Phineas dreams of starting his own paper, and his prayers are answered with an eavesdropping benefactor offers to finance this new rag. It is telling that Fuller, who never met a moment he didn't oversell, plays the old man's idealistic speech about his love of journalism over complete silence. Fuller's unabashed enthusiasm for the artform—for that is how he presents the profession—is readily apparent without any swelling music, though that too comes later. Soon, Phineas' 1¢ daily paper is the toast of the town, as if the average citizen is drawn to the passion and verve that radiates from its ink, igniting a paper-war between Mitchell's globe and Miss Hackett's Star, a war that becomes absurdly literal.
Yes, as idealistic as Fuller is with this picture, he's still Fuller, and soon the picture turns violent as the director shows rapid escalation of physical and intellectual combat between the two papers. Using his aggressive but inventive direction to great effect, Fuller always finds a way to tie the pandemonium back into journalism: Phineas enacts revenge upon an attacker by beating him against a statue of Benjamin Franklin. Both sides fight over the first Linotype machine, the first great mechanical revolution in typesetting since Gutenberg's pres, as if it were a secret weapon to turn the tide of a war, the ability to go to print faster as vital as a new bomb or machine gun.

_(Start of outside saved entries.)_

(** * Obj3D: indexed local frames and parent/child composition

    Shallow embedding of [src/func/NuevaClase.py] (class [Obj3D]) and the
    properties its specification states about it.

    Modelling decisions.
    - FreeCAD itself is not part of the repository.  Its vectors are an
      abstract carrier [V] with the operations the class calls on them
      ([+], [.sub], [.negative], [DraftVecUtils.scaleTo], the constant
      [V0]); its solids are an abstract carrier [Shape] with
      [fcfun.fuseshplist] and [.cut].  Both are type-class parameters.
      Algebraic identities on vectors are stated under the laws of exact
      arithmetic ([VectorLaws]); no law is assumed elsewhere.  Two
      carriers run the model: vectors on the integer grid, which obey
      those laws, and vectors of IEEE 754 doubles, as FreeCAD has them,
      which show what rounding does.
    - A Python instance is its attribute dictionary: one optional field
      per attribute, reading a missing one raises [AttributeError].
    - The index maps [d_o], [w_o], [h_o] are Python dicts, i.e. mutable
      objects reached through references.  They live in a heap and the
      instance holds their addresses, so that two holders of one dict see
      each other's writes.
    - The child tables are dicts keyed by the child name; they are kept in
      insertion order because [make_parent] iterates over them.
    - [logger.error] appends to a log carried by the store. *)

From Stdlib Require Import ZArith Lia.
From Stdlib Require PrimFloat.
From stdpp Require Import base option list gmap strings pretty.

Local Open Scope Z_scope.

(** ** Python outcomes *)

Inductive exn : Type :=
  | AttributeError (attr : string)
  | KeyError
  | TypeError.

Inductive outcome (A : Type) : Type :=
  | Return (a : A)
  | Raise (e : exn).
Arguments Return {A} a.
Arguments Raise {A} e.

(** ** The geometry backend (FreeCAD), as an interface *)

Class Vector (V : Type) : Type := {
  V0 : V;                          (* fcfun.V0, FreeCAD.Vector(0,0,0) *)
  vec_add : V -> V -> V;           (* a + b *)
  vec_sub : V -> V -> V;           (* a.sub(b) *)
  vec_negative : V -> V;           (* a.negative() *)
  scaleTo : V -> Z -> V            (* DraftVecUtils.scaleTo(a, l) *)
}.

(** Exact arithmetic: vectors under [+] form an abelian group, [sub] is
    addition of the opposite. *)
Class VectorLaws (V : Type) `{Vector V} : Prop := {
  vec_add_comm : forall a b : V, vec_add a b = vec_add b a;
  vec_add_assoc : forall a b c : V,
    vec_add (vec_add a b) c = vec_add a (vec_add b c);
  vec_add_V0 : forall a : V, vec_add a V0 = a;
  vec_add_negative : forall a : V, vec_add a (vec_negative a) = V0;
  vec_sub_add : forall a b : V, vec_sub a b = vec_add a (vec_negative b)
}.

Class ShapeKernel (Shape : Type) : Type := {
  fuseshplist : list Shape -> Shape;   (* fcfun.fuseshplist(shp_list) *)
  cut : Shape -> Shape -> Shape        (* a.cut(b) *)
}.

(** ** Dicts keyed by a child name, in insertion order *)

(** A child name is a Python string or [None] (the default of
    [add_child]'s [child_name]). *)
Definition pyname : Type := option string.

Definition pydict (A : Type) : Type := list (pyname * A).

Fixpoint dict_setitem {A} (k : pyname) (v : A) (d : pydict A) : pydict A :=
  match d with
  | [] => [(k, v)]
  | (k', v') :: d' =>
      if decide (k' = k) then (k', v) :: d'
      else (k', v') :: dict_setitem k v d'
  end.

Fixpoint dict_get {A} (k : pyname) (d : pydict A) : option A :=
  match d with
  | [] => None
  | (k', v') :: d' => if decide (k' = k) then Some v' else dict_get k d'
  end.

Definition dict_keys {A} (d : pydict A) : list pyname := d.*1.

Definition dict_values {A} (d : pydict A) : list A := d.*2.

(** ** Addresses of index maps *)

Definition loc : Type := positive.

(** The record [add_child] builds with
    [dict(child_d_o = ..., child_w_o = ..., child_h_o = ..., child_shp = ...)]:
    the three index maps are stored as the references they are. *)
Record ChildRecord (Shape : Type) : Type := mkChildRecord {
  child_d_o : loc;
  child_w_o : loc;
  child_h_o : loc;
  child_shp : Shape
}.
Arguments mkChildRecord {Shape} _ _ _ _.
Arguments child_d_o {Shape} _.
Arguments child_w_o {Shape} _.
Arguments child_h_o {Shape} _.
Arguments child_shp {Shape} _.

(** ** A concrete backend, to run the model on *)

(** Vectors on the integer grid. *)
Record Zvec : Type := mkZvec { vx : Z; vy : Z; vz : Z }.

Definition Zvec_add (a b : Zvec) : Zvec :=
  mkZvec (vx a + vx b) (vy a + vy b) (vz a + vz b).

Definition Zvec_sub (a b : Zvec) : Zvec :=
  mkZvec (vx a - vx b) (vy a - vy b) (vz a - vz b).

Definition Zvec_negative (a : Zvec) : Zvec :=
  mkZvec (- vx a) (- vy a) (- vz a).

(** Modelled from the spec: [DraftVecUtils.scaleTo] belongs to FreeCAD and
    is not in the repository.  The spec has it return the unit vector
    along its argument and fall back to a fixed vector on a zero-length
    one; here a zero-length vector comes back as it is and any other is
    scaled to length [l], the quotients rounded to the grid (exact for a
    vector along a coordinate axis). *)
Definition Zvec_scaleTo (u : Zvec) (l : Z) : Zvec :=
  let len := Z.sqrt (vx u * vx u + vy u * vy u + vz u * vz u) in
  if len =? 0 then u
  else mkZvec (vx u * l / len) (vy u * l / len) (vz u * l / len).

#[global] Instance Zvec_Vector : Vector Zvec := {|
  V0 := mkZvec 0 0 0;
  vec_add := Zvec_add;
  vec_sub := Zvec_sub;
  vec_negative := Zvec_negative;
  scaleTo := Zvec_scaleTo
|}.

(** Vectors as FreeCAD has them: three IEEE 754 binary64 coordinates. *)
Record Fvec : Type := mkFvec {
  fx : PrimFloat.float;
  fy : PrimFloat.float;
  fz : PrimFloat.float
}.

Definition Fvec_add (a b : Fvec) : Fvec :=
  mkFvec (PrimFloat.add (fx a) (fx b)) (PrimFloat.add (fy a) (fy b))
         (PrimFloat.add (fz a) (fz b)).

Definition Fvec_sub (a b : Fvec) : Fvec :=
  mkFvec (PrimFloat.sub (fx a) (fx b)) (PrimFloat.sub (fy a) (fy b))
         (PrimFloat.sub (fz a) (fz b)).

Definition Fvec_negative (a : Fvec) : Fvec :=
  mkFvec (PrimFloat.opp (fx a)) (PrimFloat.opp (fy a)) (PrimFloat.opp (fz a)).

(** An integer as a double (exact below 2^53). *)
Definition float_of_Z (z : Z) : PrimFloat.float :=
  match z with
  | Z0 => PrimFloat.zero
  | Zpos p => Pos.iter_op PrimFloat.add p PrimFloat.one
  | Zneg p => PrimFloat.opp (Pos.iter_op PrimFloat.add p PrimFloat.one)
  end.

(** The double nearest to the fraction [n / d]. *)
Definition ratio (n d : Z) : PrimFloat.float :=
  PrimFloat.div (float_of_Z n) (float_of_Z d).

(** The vector [(x, y, z)] with integer coordinates, as doubles. *)
Definition Fvec_of_Z (x y z : Z) : Fvec :=
  mkFvec (float_of_Z x) (float_of_Z y) (float_of_Z z).

(** Modelled from the spec: [DraftVecUtils.scaleTo] belongs to FreeCAD and
    is not in the repository.  As for [Zvec_scaleTo], a zero-length vector
    comes back as it is and any other is scaled to length [l]. *)
Definition Fvec_scaleTo (u : Fvec) (l : Z) : Fvec :=
  let len := PrimFloat.sqrt
               (PrimFloat.add
                  (PrimFloat.add (PrimFloat.mul (fx u) (fx u))
                                 (PrimFloat.mul (fy u) (fy u)))
                  (PrimFloat.mul (fz u) (fz u))) in
  if PrimFloat.eqb len PrimFloat.zero then u
  else
    let a := PrimFloat.div (float_of_Z l) len in
    mkFvec (PrimFloat.mul (fx u) a) (PrimFloat.mul (fy u) a)
           (PrimFloat.mul (fz u) a).

#[global] Instance Fvec_Vector : Vector Fvec := {|
  V0 := mkFvec PrimFloat.zero PrimFloat.zero PrimFloat.zero;
  vec_add := Fvec_add;
  vec_sub := Fvec_sub;
  vec_negative := Fvec_negative;
  scaleTo := Fvec_scaleTo
|}.

(** Solids as the terms that build them. *)
Unset Elimination Schemes.
Inductive solid : Type :=
  | Primitive (id : nat)
  | Fuse (parts : list solid)
  | Cut (body tool : solid).
Set Elimination Schemes.

#[global] Instance solid_ShapeKernel : ShapeKernel solid := {|
  fuseshplist := Fuse;
  cut := Cut
|}.

Section Obj3D.
Context {V Shape : Type} `{Vector V} `{ShapeKernel Shape}.

(** ** The store: heap of index maps, allocation counter, log *)

Record store : Type := mkStore {
  heap : gmap loc (gmap Z V);
  next : loc;
  log : list string
}.

(** A computation runs on a store; an exception keeps the store it was
    raised in. *)
Definition M (A : Type) : Type := store -> outcome A * store.

Definition ret {A} (a : A) : M A := fun s => (Return a, s).

Definition raise {A} (e : exn) : M A := fun s => (Raise e, s).

Definition bind {A B} (m : M A) (k : A -> M B) : M B :=
  fun s => match m s with
           | (Return a, s') => k a s'
           | (Raise e, s') => (Raise e, s')
           end.

Notation "x <- m ;; k" := (bind m (fun x => k))
  (at level 100, m at next level, right associativity).
Notation "m ;;; k" := (bind m (fun _ => k))
  (at level 100, right associativity).

(** [try: body / except KeyError: handler / else: orelse]. *)
Definition try_except_KeyError {A B}
    (body : M A) (handler : M B) (orelse : A -> M B) : M B :=
  fun s => match body s with
           | (Return a, s') => orelse a s'
           | (Raise KeyError, s') => handler s'
           | (Raise e, s') => (Raise e, s')
           end.

Definition getattr {A} (attr : string) (field : option A) : M A :=
  match field with
  | Some a => ret a
  | None => raise (AttributeError attr)
  end.

(** The dict at an address; an address nothing was allocated at reads as
    the empty dict (no instance built by [__init__] holds one). *)
Definition deref (s : store) (l : loc) : gmap Z V := heap s !!! l.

A war veteran and tabloid hack, Fuller always made his characters sound both like soldiers and copy writers, and those two threads never converged so openly in his other films. The rough-and-tumble, committed newsmen already have a determination to them, but when punches (and even bombs) get thrown, the broad characters almost resemble soldier stereotypes. There's the old codger looking for one last cause before hanging it up and the German inventor who almost seems a political prisoner, trapped between two powers that wish to exploit him. There's also the immigrant whose illiteracy and innocence belies the fact that he's the hardest worker of the bunch—Angelo is so good and fast at typesetting despite his illiteracy that Phineas warns him, "The day you learn to read, you're fired." Phineas corrals them all, his conviction only hardening with every broken truce and every betrayed feeling for the beautiful Charity, who allures him despite their conflict.
Crucially, Fuller juxtaposes Mitchell and Hackett as people both pursuing selfish, self-centered goals. Charity, who grew up in privilege, defends the power structure, goading the police into executing that troublemaker and railing about taxes in protest of the state raising money for the pedestal for the incoming Statue of Liberty. On the other hand, Phineas, the streetwise writer who's lived among the people, pursues a more populist approach, albeit one also designed to sell papers. He rallies around the Statue of Liberty as much for its commercial appeal as his ideological beliefs.
Nevertheless, that idealism ultimately defines the film even with its dip into guerrilla warfare. The conflation of the newspaper, the representation of Constitutional free speech and (of course) free press, with the symbolic importance of America—visualized by the Statue of Liberty—makes for a pulpy, in-your-face yet utterly romantic ode to journalism as the purest expression and defense of American ideals. Seen today, the love-hate relationship between Phineas and Charity subtly points toward the incestuous relationship between papers and a wry visualization of the pack journalism mentality. Yet the point Fuller clearly makes here is that, regardless of ideological slant and good ol' profit motive, journalists understand and respect each other, and their passion is infectious. Like America itself, Park Row is brutish, violent and self-mythologizing, but it is also representative of the uniquely loft heights of our national potential, a paean to a revolutionary set of beliefs as beautiful and inviting as they are contradictory. Fuller's films have always struck me as quintessentially American, and that's never more apparent than here.